▸ WHAT TO DO
Using the data below, return the stretch from the line that contains "mkMachine T485_STATE_IDLE 0" through the line that contains "ISR_USI_OVF (set_USIBR w", both included, exactly as it stands and nothing beyond it.

▸ GIVEN RECORDS
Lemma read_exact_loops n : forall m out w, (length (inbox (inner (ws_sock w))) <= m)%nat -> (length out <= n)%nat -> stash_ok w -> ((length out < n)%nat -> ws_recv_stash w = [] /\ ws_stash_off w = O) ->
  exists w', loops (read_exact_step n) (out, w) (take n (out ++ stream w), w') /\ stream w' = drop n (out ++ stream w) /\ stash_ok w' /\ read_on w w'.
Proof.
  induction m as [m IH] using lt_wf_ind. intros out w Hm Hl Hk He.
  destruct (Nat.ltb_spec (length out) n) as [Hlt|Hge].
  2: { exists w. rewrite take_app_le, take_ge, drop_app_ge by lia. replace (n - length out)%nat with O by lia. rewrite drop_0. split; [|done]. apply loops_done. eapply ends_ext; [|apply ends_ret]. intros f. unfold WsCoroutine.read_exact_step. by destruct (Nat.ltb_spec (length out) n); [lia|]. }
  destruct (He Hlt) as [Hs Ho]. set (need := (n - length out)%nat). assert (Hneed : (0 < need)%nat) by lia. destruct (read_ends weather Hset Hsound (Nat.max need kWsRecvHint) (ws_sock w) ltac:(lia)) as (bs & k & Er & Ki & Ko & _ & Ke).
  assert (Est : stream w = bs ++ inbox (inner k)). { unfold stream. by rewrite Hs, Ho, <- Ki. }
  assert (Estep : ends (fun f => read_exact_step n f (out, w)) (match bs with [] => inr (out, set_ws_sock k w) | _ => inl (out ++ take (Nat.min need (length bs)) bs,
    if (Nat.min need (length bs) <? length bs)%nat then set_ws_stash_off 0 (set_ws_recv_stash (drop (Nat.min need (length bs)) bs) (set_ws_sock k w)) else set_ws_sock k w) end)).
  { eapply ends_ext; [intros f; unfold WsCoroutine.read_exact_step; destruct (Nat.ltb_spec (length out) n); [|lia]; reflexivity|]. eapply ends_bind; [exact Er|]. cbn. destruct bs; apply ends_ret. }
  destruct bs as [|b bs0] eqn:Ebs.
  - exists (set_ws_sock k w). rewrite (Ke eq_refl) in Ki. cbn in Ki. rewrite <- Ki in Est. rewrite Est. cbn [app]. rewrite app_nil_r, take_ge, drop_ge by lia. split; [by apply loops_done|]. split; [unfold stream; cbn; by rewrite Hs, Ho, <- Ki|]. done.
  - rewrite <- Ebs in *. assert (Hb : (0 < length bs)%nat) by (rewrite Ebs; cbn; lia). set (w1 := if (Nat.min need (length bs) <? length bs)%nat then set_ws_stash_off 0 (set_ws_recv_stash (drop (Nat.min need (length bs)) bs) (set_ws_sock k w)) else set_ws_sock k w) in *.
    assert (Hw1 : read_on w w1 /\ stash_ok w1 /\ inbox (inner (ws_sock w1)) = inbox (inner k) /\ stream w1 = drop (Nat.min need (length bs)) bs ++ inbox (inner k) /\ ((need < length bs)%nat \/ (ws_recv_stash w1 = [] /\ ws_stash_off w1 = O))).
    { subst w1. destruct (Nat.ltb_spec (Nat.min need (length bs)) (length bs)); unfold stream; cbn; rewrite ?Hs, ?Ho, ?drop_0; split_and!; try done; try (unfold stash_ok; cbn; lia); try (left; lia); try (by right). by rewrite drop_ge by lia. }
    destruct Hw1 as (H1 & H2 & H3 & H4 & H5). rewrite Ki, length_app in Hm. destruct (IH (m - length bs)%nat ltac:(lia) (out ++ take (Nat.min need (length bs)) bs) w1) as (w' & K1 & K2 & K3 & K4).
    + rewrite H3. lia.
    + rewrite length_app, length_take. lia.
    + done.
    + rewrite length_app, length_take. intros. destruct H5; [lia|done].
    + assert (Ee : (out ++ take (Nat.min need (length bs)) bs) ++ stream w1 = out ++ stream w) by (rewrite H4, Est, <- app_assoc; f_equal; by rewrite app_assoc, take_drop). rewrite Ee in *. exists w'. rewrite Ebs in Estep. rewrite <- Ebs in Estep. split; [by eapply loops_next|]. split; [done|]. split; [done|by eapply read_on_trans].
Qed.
==
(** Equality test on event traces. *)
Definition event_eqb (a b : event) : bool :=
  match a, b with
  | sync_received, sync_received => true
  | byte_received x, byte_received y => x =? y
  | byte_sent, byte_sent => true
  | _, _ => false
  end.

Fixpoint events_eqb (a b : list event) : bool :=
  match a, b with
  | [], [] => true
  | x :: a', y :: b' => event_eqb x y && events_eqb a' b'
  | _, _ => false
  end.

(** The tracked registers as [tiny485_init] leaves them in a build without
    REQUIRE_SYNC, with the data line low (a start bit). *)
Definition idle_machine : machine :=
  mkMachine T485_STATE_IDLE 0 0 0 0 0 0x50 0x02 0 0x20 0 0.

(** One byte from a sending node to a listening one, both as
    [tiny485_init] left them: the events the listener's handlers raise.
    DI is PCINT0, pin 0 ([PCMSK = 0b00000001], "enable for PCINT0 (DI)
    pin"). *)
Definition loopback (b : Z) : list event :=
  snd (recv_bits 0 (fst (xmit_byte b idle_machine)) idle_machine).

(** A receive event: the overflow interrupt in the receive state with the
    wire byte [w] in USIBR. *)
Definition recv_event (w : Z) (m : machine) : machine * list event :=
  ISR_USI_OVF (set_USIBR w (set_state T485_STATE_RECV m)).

▸ RESPONSE BOX
  mkMachine T485_STATE_IDLE 0 0 0 0 0 0x50 0x02 0 0x20 0 0.

(** One byte from a sending node to a listening one, both as
    [tiny485_init] left them: the events the listener's handlers raise.
    DI is PCINT0, pin 0 ([PCMSK = 0b00000001], "enable for PCINT0 (DI)
    pin"). *)
Definition loopback (b : Z) : list event :=
  snd (recv_bits 0 (fst (xmit_byte b idle_machine)) idle_machine).

(** A receive event: the overflow interrupt in the receive state with the
    wire byte [w] in USIBR. *)
Definition recv_event (w : Z) (m : machine) : machine * list event :=
  ISR_USI_OVF (set_USIBR w (set_state T485_STATE_RECV m)).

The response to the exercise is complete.